== The data ==
---

Fixpoint parse_alt (fuel : nat) (p : str) {struct fuel} : option (regex * str) :=
  match fuel with
  | O => None
  | S f =>
      match parse_seq f p with
      | Some (r1, c :: p') =>
          if Ascii.eqb c "|" then
            match parse_alt f p' with
            | Some (r2, p'') => Some (Alt r1 r2, p'')
            | None => None
            end
          else Some (r1, c :: p')
      | other => other
      end
  end
with parse_seq (fuel : nat) (p : str) {struct fuel} : option (regex * str) :=
  match fuel with
  | O => None
  | S f =>
      match p with
      | [] => Some (Eps, [])
      | c :: _ =>
          if Ascii.eqb c ")" || Ascii.eqb c "|" then Some (Eps, p)
          else
            match parse_atom f p with
            | Some (a, p1) =>
                let (q, p2) := quantify a p1 in
                match parse_seq f p2 with
                | Some (r, p3) => Some (seq q r, p3)
                | None => None
                end
            | None => None
            end
      end
  end
with parse_atom (fuel : nat) (p : str) {struct fuel} : option (regex * str) :=
  match fuel with
  | O => None
  | S f =>
      match p with
      | [] => None
      | c :: p' =>
          if Ascii.eqb c "(" then
            match p' with
            | "?"%char :: ":"%char :: p'' =>
                match parse_alt f p'' with
                | Some (r, d :: p3) =>
                    if Ascii.eqb d ")" then Some (r, p3) else None
                | _ => None
                end
            | _ =>
                match parse_alt f p' with
                | Some (r, d :: p3) =>
                    if Ascii.eqb d ")" then Some (Grp r, p3) else None
                | _ => None
                end
            end
          else if Ascii.eqb c "[" then
            match p' with
            | "^"%char :: p'' =>
                match parse_set p'' [] with
                | Some (cs, p3) => Some (Chr (CSet true cs), p3)
                | None => None
                end
            | _ =>
                match parse_set p' [] with
                | Some (cs, p3) => Some (Chr (CSet false cs), p3)
                | None => None
                end
            end
          else if Ascii.eqb c "\" then
            match p' with
            | e :: p'' => Some (escape e, p'')
            | [] => None
            end
          else if Ascii.eqb c "." then Some (Chr CDot, p')
          else if Ascii.eqb c "^" then Some (Bol, p')
          else Some (Chr (CLit c), p')
      end
  end.

Definition compile (p : str) : option regex :=
  match parse_alt (2 * length p + 2) p with
  | Some (r, []) => Some r
  | _ => None
  end.

(** A pattern that is not in the fragment matches nothing; every pattern
    of the program is in the fragment ([patterns_compile] below). *)
Definition re (p : str) : regex :=
  match compile p with
  | Some r => r
  | None => Chr (CSet false [])
  end.

(** [re.search(p, s)], with [re.IGNORECASE] when [ic] is set. *)
Definition search (ic : bool) (p : str) (s : str) : option found :=
  search_from ic (re p) None s.

Definition matches (ic : bool) (p : str) (s : str) : bool :=
  match search ic p s with Some _ => true | None => false end.

(** [re.findall(p, s)]: the texts matched, and the texts of group 1. *)
Definition finditer (ic : bool) (p : str) (s : str) : list found :=
  scan (S (length s)) ic (re p) None s.

Definition findall (ic : bool) (p : str) (s : str) : list str :=
  map whole (finditer ic p s).

Definition findall_group (ic : bool) (p : str) (s : str) : list str :=
  map group1 (finditer ic p s).

End Re.

Arguments Re.search : simpl never.
Arguments Re.matches : simpl never.
Arguments Re.finditer : simpl never.
Arguments Re.findall : simpl never.
Arguments Re.findall_group : simpl never.

(** ** Numbers *)

Open Scope string_scope.
Open Scope list_scope.
Open Scope Q_scope.

(** An integer count used in float arithmetic. *)
Definition qn (n : nat) : Q := inject_Z (Z.of_nat n).

Definition Qltb (a b : Q) : bool := negb (Qle_bool b a).

Definition Qmax (a b : Q) : Q := if Qle_bool a b then b else a.
Definition Qmin (a b : Q) : Q := if Qle_bool a b then a else b.

Fixpoint Qsum (l : list Q) : Q :=
  match l with
  | [] => 0
  | x :: l' => x + Qsum l'
  end.

(** [sum(1 for x in l if test(x))] *)
Definition count_if {X : Type} (test : X -> bool) (l : list X) : nat :=
  length (filter test l).

(** [any(test(x) for x in l)] *)
Definition any {X : Type} (test : X -> bool) (l : list X) : bool :=
  existsb test l.

(** ** The outside world

    [ast.parse] either returns, raises [SyntaxError] or raises another
    [Exception]; the clock gives the timestamp; the dataset file gives its
    header ([pd.read_csv(csv_file, nrows=0)]) and its size
    ([os.path.getsize]), each of them possibly failing. *)

Inductive parse_outcome : Type :=
| ParseOk
| RaisesSyntaxError (lineno : option Z) (message : str) (text : option str)
| RaisesException (message : str).

Record env : Type := Env {
  ast_parse : str -> parse_outcome;
  now_isoformat : str;
  read_csv_columns : str -> option (list str);
  getsize : str -> option Q
}.

(** ** Static code inspector *)

Inductive syntax_error : Type :=
| SyntaxErrorEntry (line : option Z) (message : str) (text : option str)
| MessageEntry (message : str).

Record syntax_check : Type := SyntaxCheck {
  syntax_valid : bool;
  syntax_errors : list syntax_error
}.

Definition check_syntax_correctness (e : env) (code : str) : syntax_check :=
  match ast_parse e code with
  | ParseOk => SyntaxCheck true []
  | RaisesSyntaxError l m t => SyntaxCheck false [SyntaxErrorEntry l m t]
  | RaisesException m => SyntaxCheck false [MessageEntry m]
  end.

Record quality_metrics : Type := QualityMetrics {
  has_imports : bool;
  has_comments : bool;
  line_count : nat;
  complexity_score : nat;
  readability_score : Z
}.

Definition complexity_keywords : list string :=
  ["if"; "elif"; "else"; "for"; "while"; "try"; "except"; "with"]%string.

(** The pattern [rf'\b{keyword}\b']. *)
Definition keyword_pattern (keyword : string) : string :=
  ("\b" ++ keyword ++ "\b")%string.

Definition nonblank (l : str) : bool :=
  match PyStr.strip l with [] => false | _ => true end.

Definition check_code_quality (code : str) : quality_metrics :=
  let lines := PyStr.split Re.newline code in
  let line_count := count_if nonblank lines in
  let has_imports := Re.matches false "^import\s+|^from\s+.*\s+import" code in
  let has_comments := Re.matches false "#.*" code in
  let complexity_count :=
    count_if (fun keyword : string =>
                Re.matches false (keyword_pattern keyword) code)
             complexity_keywords in
  let long_lines := count_if (fun line => (100 <? length line)%nat) lines in
  let readability := 10%Z in
  let readability :=
    if Qltb (qn (length lines) * 0.2) (qn long_lines)
    then (readability - 2)%Z else readability in
  let readability :=
    if negb has_comments && (10 <? line_count)%nat
    then (readability - 1)%Z else readability in
  let readability :=
    if (5 <? complexity_count)%nat
    then (readability - 1)%Z else readability in
  QualityMetrics has_imports has_comments line_count complexity_count
                 (Z.max 0 readability).

Record safety_issue : Type := SafetyIssue {
  category : string;
  pattern : string;
  severity : string
}.

Record safety_metrics : Type := SafetyMetrics {
  is_safe : bool;
  safety_issues : list safety_issue;
  safety_score : Q
}.

Definition dangerous_patterns : list (string * list string) :=
  [ ("file_write", ["\.to_csv\("; "\.to_excel\("; "open\(.*[\'" ++ dq ++ "]w"; "\.write\("]);
    ("file_read", ["open\(.*[\'" ++ dq ++ "]r"; "pd\.read_"]);
    ("network", ["requests\."; "urllib\."; "http\."]);
    ("system", ["os\.system"; "subprocess\."; "exec\("; "eval\("]);
    ("dangerous_imports", ["import\s+os"; "import\s+subprocess"; "import\s+sys"])
  ]%string.

Definition severity_of (category : string) : string :=
  if existsb (String.eqb category) ["system"; "network"]%string
  then "high"%string else "medium"%string.

Definition find_safety_issues (code : str) : list safety_issue :=
  flat_map (fun entry : string * list string =>
    let '(category, patterns) := entry in
    flat_map (fun pattern : string =>
      if Re.matches true pattern code
      then [SafetyIssue category pattern (severity_of category)]
      else []) patterns) dangerous_patterns.

Definition check_code_safety (code : str) : safety_metrics :=
  let safety_issues := find_safety_issues code in
  SafetyMetrics
    (length safety_issues =? 0)%nat
    safety_issues
    (if (length safety_issues =? 0)%nat then 1.0
     else Qmax 0 (1.0 - qn (length safety_issues) * 0.2)).

(** ** Complexity estimator *)

Inductive complexity : Type :=
| O_1        (* "O(1)" *)
| O_log_n    (* "O(log n)" *)
| O_n        (* "O(n)" *)
| O_n_log_n  (* "O(n log n)" *)
| O_n2       (* "O(n^2)" *)
| O_n3.      (* "O(n^3)" *)

Definition complexity_eqb (a b : complexity) : bool :=
  match a, b with
  | O_1, O_1 | O_log_n, O_log_n | O_n, O_n
  | O_n_log_n, O_n_log_n | O_n2, O_n2 | O_n3, O_n3 => true
  | _, _ => false
  end.

(** [order.index(c)]; the length of [order] stands for the [ValueError] of
    a notation that is not on the ladder, which no caller passes. *)
Fixpoint index (order : list complexity) (c : complexity) : nat :=
  match order with
  | [] => O
  | x :: order' => if complexity_eqb x c then O else S (index order' c)
  end.

(** One step of the scan: a pattern found in the code raises the running
    maximum to its class when that class ranks higher. *)
Definition raise (order : list complexity) (code : str) (c : complexity)
    (max_complexity : complexity) (pattern : string) : complexity :=
  if Re.matches true pattern code
  then if (index order max_complexity <? index order c)%nat
       then c else max_complexity
  else max_complexity.

Definition scan_entry (order : list complexity) (code : str)
    (max_complexity : complexity) (entry : complexity * list string)
    : complexity :=
  let '(c, patterns) := entry in
  fold_left (raise order code c) patterns max_complexity.

(** One pass over a table of patterns: the highest-ranked class with a
    pattern found in the code. *)
Definition scan_ops (order : list complexity)
    (table : list (complexity * list string)) (code : str) : complexity :=
  fold_left (scan_entry order code) table O_1.

Record time_complexity : Type := TimeComplexity {
  t_notation : complexity;
  t_score : Q;
  nested_loops : nat;
  estimated_operations : nat
}.

Definition loop_patterns : list (string * nat) :=
  [ ("\bfor\s+\w+\s+in\s+", 1%nat);
    ("\bwhile\s+", 1%nat);
    ("\.apply\(", 1%nat);
    ("\.iterrows\(", 1%nat);
    ("\.itertuples\(", 1%nat) ]%string.

Definition count_loops (code : str) : nat :=
  fold_left (fun nested_loops (entry : string * nat) =>
    let '(pattern, weight) := entry in
    (nested_loops + length (Re.findall true pattern code) * weight)%nat)
    loop_patterns O.

Definition pandas_ops : list (complexity * list string) :=
  [ (O_1, ["\.head\("; "\.tail\("; "\.iloc\["; "\.loc\["; "\.shape"; "\.dtypes"]);
    (O_n, ["\.mean\("; "\.sum\("; "\.count\("; "\.unique\("; "\.value_counts\(";
           "\.groupby\("; "\.sort_values\("; "\.dropna\("; "\.fillna\("]);
    (O_n_log_n, ["\.sort_values\("; "\.sort_index\("]);
    (O_n2, ["\.merge\("; "\.join\("; "\.concat\(.*axis=1"])
  ]%string.

Definition time_complexity_order : list complexity :=
  [O_1; O_n; O_n_log_n; O_n2; O_n3].

(** The base class: the highest-ranked data operation found. *)
Definition base_time_complexity (code : str) : complexity :=
  scan_ops time_complexity_order pandas_ops code.

(** The adjustment "based on nested loops". *)
Definition adjust_for_loops (nested_loops : nat) (max_complexity : complexity)
    : complexity :=
  if (0 <? nested_loops)%nat then
    if (nested_loops =? 1)%nat then
      match max_complexity with
      | O_1 => O_n
      | O_n => O_n2
      | _ => max_complexity
      end
    else if (2 <=? nested_loops)%nat then
      match max_complexity with
      | O_1 => O_n2
      | O_n => O_n2
      | _ => O_n3
      end
    else max_complexity
  else max_complexity.
(** * TicTacPro: the game-state engine and the computer player

    A shallow embedding of the two versions of the TicTacToe component:

    - [TicTacToe]: src/components/TicTacToe/TicTacToe.tsx, the current
      component, with a difficulty setting and a minimax search;
    - [Part001]:   src/unnamed/part_001, the typed component with the random
      computer player only.

    The handlers that [await playSound()] are modelled in two parts: what
    runs until the [await], and the rest of the handler, which runs when the
    sound has been dealt with and by then may find the state changed by
    other events.  Playing the sound itself touches no game state. *)

From Stdlib Require Import ZArith Lia Bool.
From stdpp Require Import base tactics option list.

Open Scope Z_scope.

(** ** JavaScript values held by the components *)

(** The two marks, the strings 'X' and 'O'. *)
Inductive mark := X | O.

(** What reading [squares[i]] can give: [null] for an empty cell, a mark, or
    [undefined] when [i] is not a cell of the array (or is a hole). *)
Inductive square := null | undefined | str (m : mark).

(** The [winner] field: [null] while the game runs, a mark, or 'draw'. *)
Inductive outcome := no_winner | draw | won (m : mark).

Global Instance mark_eq_dec : EqDecision mark.
Proof. solve_decision. Defined.
Global Instance square_eq_dec : EqDecision square.
Proof. solve_decision. Defined.
Global Instance outcome_eq_dec : EqDecision outcome.
Proof. solve_decision. Defined.

(** [a === b] on squares. *)
Definition strict_eq (a b : square) : bool := bool_decide (a = b).

(** JavaScript truthiness: only a non-empty string is truthy here. *)
Definition truthy (v : square) : bool :=
  match v with str _ => true | _ => false end.

(** Truthiness of a [winner] value ('draw' is a non-empty string). *)
Definition outcome_truthy (w : outcome) : bool :=
  match w with no_winner => false | _ => true end.

Abbreviation Board := (list square).

(** [b[i]]: reading outside the array gives [undefined]. *)
Definition js_get (b : Board) (i : nat) : square := default undefined (b !! i).

(** [b[i] = v]: inside the array the cell is replaced; outside, the array
    grows up to index [i], the cells in between being holes that read as
    [undefined]. *)
Definition js_set (b : Board) (i : nat) (v : square) : Board :=
  if decide (i < length b)%nat then <[i:=v]> b
  else b ++ replicate (i - length b) undefined ++ [v].

(** [newBoard[move] = v] where [move] may be -1 or [undefined] ([None]):
    these are not array indices, and no cell changes. *)
Definition js_set_at (b : Board) (move : option nat) (v : square) : Board :=
  match move with Some i => js_set b i v | None => b end.

(** [squares.includes(null)]. *)
Definition includes_null (b : Board) : bool := existsb (strict_eq null) b.

(** [squares.every(square => square !== null)]. *)
Definition every_not_null (b : Board) : bool :=
  forallb (fun s => negb (strict_eq s null)) b.

(** [Array(9).fill(null)]. *)
Definition initialBoard : Board := replicate 9 null.

(** The eight lines, rows then columns then diagonals. *)
Definition winningLines : list (nat * nat * nat) :=
  [ (0, 1, 2); (3, 4, 5); (6, 7, 8);
    (0, 3, 6); (1, 4, 7); (2, 5, 8);
    (0, 4, 8); (2, 4, 6) ]%nat.

(** The test [squares[a] && squares[a] === squares[b] && squares[a] === squares[c]]
    of one line: the mark of the line when it holds. *)
Definition line_mark (squares : Board) (l : nat * nat * nat) : option mark :=
  let '(a, b, c) := l in
  match js_get squares a with
  | str m =>
      if strict_eq (js_get squares a) (js_get squares b)
         && strict_eq (js_get squares a) (js_get squares c)
      then Some m else None
  | _ => None
  end.

(** [for (const [a, b, c] of lines) if (...) return squares[a];] *)
Fixpoint first_line (squares : Board) (lines : list (nat * nat * nat)) : option mark :=
  match lines with
  | [] => None
  | l :: rest =>
      match line_mark squares l with
      | Some m => Some m
      | None => first_line squares rest
      end
  end.

Inductive GameMode := single | multi.
Inductive Difficulty := easy | hard.

Global Instance GameMode_eq_dec : EqDecision GameMode.
Proof. solve_decision. Defined.
Global Instance Difficulty_eq_dec : EqDecision Difficulty.
Proof. solve_decision. Defined.

(** The [scores] object [{ X: n, O: m }]. *)
Record Scores := { score_X : Z; score_O : Z }.

Definition score_of (s : Scores) (m : mark) : Z :=
  match m with X => score_X s | O => score_O s end.

(** [{ ...prev, [gameWinner]: prev[gameWinner] + 1 }] *)
Definition bump (prev : Scores) (gameWinner : mark) : Scores :=
  match gameWinner with
  | X => {| score_X := score_X prev + 1; score_O := score_O prev |}
  | O => {| score_X := score_X prev; score_O := score_O prev + 1 |}
  end.

(** [currentPlayer === 'X' ? 'O' : 'X'] *)
Definition other (currentPlayer : mark) : mark :=
  match currentPlayer with X => O | O => X end.
Lemma room_of_set_ready st s rs c :
  room_of (set_ready s rs st) c = room_of st c.
Proof.
  unfold room_of, set_ready. simpl. rewrite nth_error_update_nth.
  destruct (Nat.eqb c s); trivial. now destruct (nth_error (conns st) c).
Qed.

Lemma is_open_valid st c : is_open st c = true -> c < List.length (conns st).
Proof.
  unfold is_open, readyState_of. intro H. apply nth_error_Some.
  now destruct (nth_error (conns st) c).
Qed.

Lemma registry_ok_initial : registry_ok initial.
Proof. split; simpl; [trivial | constructor]. Qed.

Lemma registry_ok_join st sock items :
  registry_ok st -> registry_ok (join st sock items).
Proof.
  intros [Hu Hn]. split; simpl.
  - now apply enter_unique, leave_unique.
  - now apply enter_nonempty, leave_nonempty.
Qed.

Lemma registry_ok_on_message st sock data :
  registry_ok st -> registry_ok (fst (on_message deno st sock data)).
Proof.
  intro H. unfold on_message. destruct (JSON_parse deno data) as [d|]; trivial.
  assert (G : registry_ok
                match subscribe_topics d with
                | Some items => join st sock items
                | None => st
                end)
    by (destruct (subscribe_topics d); auto using registry_ok_join).
  destruct d; trivial.
Qed.

Lemma rooms_serve st req now date :
  rooms (fst (serve deno st req now date)) = rooms st.
Proof.
  unfold serve.
  destruct (_ || _); trivial. destruct (negb _); trivial.
  destruct (negb _); trivial.
Qed.

Lemma registry_ok_step st ev :
  registry_ok st -> registry_ok (fst (step deno st ev)).
Proof.
  intro H. destruct ev as [req now date|s|s data|s|s|s]; simpl.
  - pose proof (rooms_serve st req now date) as R.
    destruct (serve deno st req now date) as [st' resp]. simpl in *.
    unfold registry_ok. now rewrite R.
  - now destruct (ReadyState_eqb _ _).
  - destruct (is_open st s); trivial.
    pose proof (registry_ok_on_message st s data H) as R.
    now destruct (on_message deno st s data).
  - now destruct (readyState_of st s).
  - destruct H as [Hu Hn].
    destruct (readyState_of st s); trivial; split; simpl;
      auto using leave_unique, leave_nonempty.
  - trivial.
Qed.

Lemma run_app st evs evs' :
  fst (run deno st (evs ++ evs')) = fst (run deno (fst (run deno st evs)) evs').
Proof.
  revert st. induction evs as [|ev rest IH]; intro st; simpl; trivial.
  destruct (step deno st ev) as [st1 out1]. specialize (IH st1).
  destruct (run deno st1 (rest ++ evs')), (run deno st1 rest). simpl in *.
  exact IH.
Qed.

(** A property kept by every event holds after every run. *)
Lemma run_preserves (P : Server -> Prop) :
  (forall st ev, P st -> P (fst (step deno st ev))) ->
  forall evs st, P st -> P (fst (run deno st evs)).
Proof.
  intros Hstep evs. induction evs as [|ev rest IH]; intros st H; simpl; trivial.
  specialize (Hstep st ev H). destruct (step deno st ev) as [st1 out1].
  specialize (IH st1 Hstep). now destruct (run deno st1 rest).
Qed.

Lemma registry_ok_run st evs :
  registry_ok st -> registry_ok (fst (run deno st evs)).
Proof. apply run_preserves. intros. now apply registry_ok_step. Qed.

End ServerFacts.

Section StatsFacts.

Variable deno : Platform.

Lemma Record_get_set name name' n o :
  Record_get name (Record_set name' n o) =
  if String.eqb name' name then Some n else Record_get name o.
Proof.
  induction o as [|[a v] rest IH]; simpl.
  - reflexivity.
  - destruct (String.eqb a name') eqn:E1; simpl.
    + apply String.eqb_eq in E1. subst a.
      now destruct (String.eqb name' name).
    + rewrite IH. destruct (String.eqb a name) eqn:E2; trivial.
      apply String.eqb_eq in E2. subst a. now rewrite String.eqb_sym, E1.
Qed.
(** The checks of a round only read the clock and send messages, however
    they end. *)
Lemma check_and_send_reminders_only_sends :
  keeps only_sends check_and_send_reminders.
Proof.
  pose proof only_sends_refl as Hrefl. pose proof only_sends_trans as Htrans.
  assert (Hbind : forall (A B : Type) (m : M A) (f : A -> M B),
            keeps only_sends m -> (forall x, keeps only_sends (f x)) ->
            keeps only_sends (m ≫= f))
    by (intros; now apply keeps_bind).
  assert (Hret : forall (A : Type) (x : A), keeps only_sends (mret x))
    by (intros; now apply keeps_ret).
  assert (Hloop : forall (A : Type) (xs : list A) (body : A -> M unit),
            (forall x, keeps only_sends (body x)) ->
            keeps only_sends (for_each xs body))
    by (intros; now apply keeps_for_each).
  assert (H3 : forall entry, keeps only_sends (remind_3days entry)).
  { intros [user_id info]. apply Hbind; [apply keeps_getitem|].
    intros expire_date. now apply keeps_send. }
  assert (H0 : forall entry, keeps only_sends (remind_today entry)).
  { intros [user_id info]. apply Hbind; [apply keeps_getitem|].
    intros expire_date. now apply keeps_send. }
  assert (H1 : forall entry, keeps only_sends (notify_expired entry)).
  { intros [user_id info]. apply Hbind; [apply keeps_getitem|].
    intros expire_date. apply Hbind; [now apply keeps_get_state|].
    intros s0. apply Hloop. intros admin_id. now apply keeps_send. }
  assert (Hexpiring : forall n, keeps only_sends (get_expiring_users n)).
  { intros n. apply Hbind; [apply keeps_today_plus|].
    intros target_date. apply keeps_scan. }
  assert (Hexpired : forall n, keeps only_sends (get_expired_users n)).
  { intros n. apply Hbind; [apply keeps_now|]. intros t.
    apply Hbind; [now apply keeps_lift|]. intros d.
    apply Hbind; [now apply keeps_lift|]. intros e. apply keeps_scan. }
  unfold check_and_send_reminders.
  apply Hbind; [intros s; apply only_sends_refl|]. intros config.
  destruct (negb (reminder_enabled config)); [apply Hret|].
  apply Hbind; [apply Hexpiring|]. intros found3.
  apply Hbind; [now apply Hloop|]. intros _.
  apply Hbind; [apply Hexpiring|]. intros found0.
  apply Hbind; [now apply Hloop|]. intros _.
  apply Hbind; [apply Hexpired|]. intros found1.
  now apply Hloop.
Qed.

End OnlySends.

(** Composition rules for [ignores_config]. *)
Section IgnoresConfig.

Lemma ignores_ret {A : Type} (x : A) : ignores_config (mret x).
Proof. intros c s. reflexivity. Qed.

Lemma ignores_lift {A : Type} (r : exn + A) : ignores_config (lift r).
Proof. intros c s. reflexivity. Qed.

Lemma ignores_now : ignores_config now.
Proof. intros c s. reflexivity. Qed.

Lemma ignores_emit (e : event) : ignores_config (modify (emit e)).
Proof. intros c s. reflexivity. Qed.

Lemma ignores_load_users : ignores_config load_users.
Proof. intros c s. reflexivity. Qed.

Lemma ignores_getitem (d : user_info) (k : string) :
  ignores_config (getitem d k).
Proof. intros c s. unfold getitem. destruct (d !! k); reflexivity. Qed.

Lemma ignores_bind {A B : Type} (m : M A) (f : A -> M B) :
  ignores_config m -> (forall x, ignores_config (f x)) ->
  ignores_config (m ≫= f).
Proof.
  intros Hm Hf c s. munfold. rewrite (Hm c s).
  destruct (m s) as [[e|x] s']; [reflexivity|].
  cbn [fst snd]. apply Hf.
Qed.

---

== Task ==
Return all lines of the material above in which the word "SyntaxErrorEntry" occurs.

== Task answer ==
| SyntaxErrorEntry (line : option Z) (message : str) (text : option str)
  | RaisesSyntaxError l m t => SyntaxCheck false [SyntaxErrorEntry l m t]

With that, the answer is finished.